Hannah Lathan is a campaigner with the Oxford RESULTS Group and has just attended the RESULTS International Conference (22-25 July) in Washington DC for the first time.

Power words and phrases have the ability to move others to listen, remember and take notes better. This is something that is easily integrated into our advocacy work. During my time at the RESULTS International Conference last week, I noticed that my notebook was unintentionally full of quotes of these power phrases and checklists. On twitter, the conference hashtag #voices4RESULTS also illustrates how much easier it is when power phrases are used to quickly take short notes and tweet them out. Look at these two sentences and imagine you’re listening to an individual talking about why we need RESULTS and the importance of advocacy:

  1. ‘We hope that people will start to think about what they can do in order to make changes’
  2. ‘We need a citizen uprising!’

Now which quote would make you stop and think? As advocates, we need to gain people’s attention and get them thinking about the issue. Powerful and straightforward sentences are remembered, and they get attention. For example, you can start a single powerful sentence with ‘The most urgent issue we currently face is’ or ‘ The single most important issue today is’. These power phrases make you more influential, more memorable, and more important. They can be an excellent way to give key information to someone like your MP.

Secondly have a look at these two small paragraphs, again imagine you are listening to someone explain what we need to do in order to make a change.
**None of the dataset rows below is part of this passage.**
(** What the collectives share: [build] runs between set-up and clean-up;
    [None] when the scheduler needs more rounds. *)
Definition run_and_clean (b : build) (rounds : nat) : uni_prog (option flagcxResult_t) :=
  run! r := build_dag b in
  run! res := if flagcx_failed r then ret (Some r) else runUniRunner rounds in
  match res with
  | None => ret None
  | Some res => run! r := cleanupUniRunner in ret (Some (flagcxRunnerRecordFirstError r res))
  end.

(** [uniRunnerAllReduce]: [useLocRed], [useRingAG] and [useSlicedAR] are the
    parameters of the environment. *)
Definition uniRunnerAllReduce (mem : nat -> bool) (a : uni_args) (useLocRed useRingAG useSlicedAR : bool)
    (numRedSlices poolSize fifoCapacity stream : Z) (rounds : nat) : uni_prog (option flagcxResult_t) :=
  run! r := initUniRunner poolSize fifoCapacity stream in
  if negb (bool_decide (r = flagcxSuccess)) then ret (Some r) else
  run_and_clean
    (if useLocRed then initUniRunnerStateLocRed mem a else if useRingAG then initUniRunnerStateRingAG mem a
     else if useSlicedAR then initUniRunnerStateSlicedAR mem a numRedSlices else initUniRunnerStateRingAR mem a) rounds.

(** [uniRunnerReduce] and [uniRunnerReduceScatter], which take a scratch buffer
    of [scratchSize] bytes; [b] builds with the buffer. *)
Definition uniRunnerWithScratch (scratchSize : Z) (b : Z -> build) (poolSize fifoCapacity stream : Z) (rounds : nat) :
    uni_prog (option flagcxResult_t) :=
  run! scratch := call_out (UDeviceMalloc scratchSize) in
  if negb (bool_decide (scratch.1 = flagcxSuccess)) then ret (Some scratch.1) else
  run! r := initUniRunner poolSize fifoCapacity stream in
  run! res := if negb (bool_decide (r = flagcxSuccess)) then ret (Some r) else run_and_clean (b scratch.2) rounds in
  match res with
  | None => ret None
  | Some res => if scratch.2 =? 0 then ret (Some res) else
    run! r := do_call (UDeviceFree scratch.2) in ret (Some (flagcxRunnerRecordFirstError r res))
  end.

End Scheduler.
  1. ‘We really need to determine our goals which we can then work backwards from making sure there is a clear difference between the objective and those goals. But what you must understand is that in order for people to remember what’s happening it can take that person 7 times of seeing or hearing something. We must, however, make sure that we tactically drive people while being the face of hope for somebody.’
  2. ‘I’m going to tell you 5 things:
    1. Determine end goals and work backwards
    2. Keep a clear difference between goals and objectives
    3. Understand it will take people 7 times of hearing or seeing something to remember it
    4. Drive individuals in a tactical way
    5. Be the face of hope for someone.’

Most people would agree that the second way of saying the same thing is much easier to follow and take notes. When talking to MPs or simply with people about RESULTS, we should be going into meetings to be remembered. Utilising this method of power phases, key motivating words and checklists are a straightforward way to do so, and the International Conference has shown me that this is what gets remembered. It’s what gets written down in my notebook, and it’s what gets tweeted and quoted.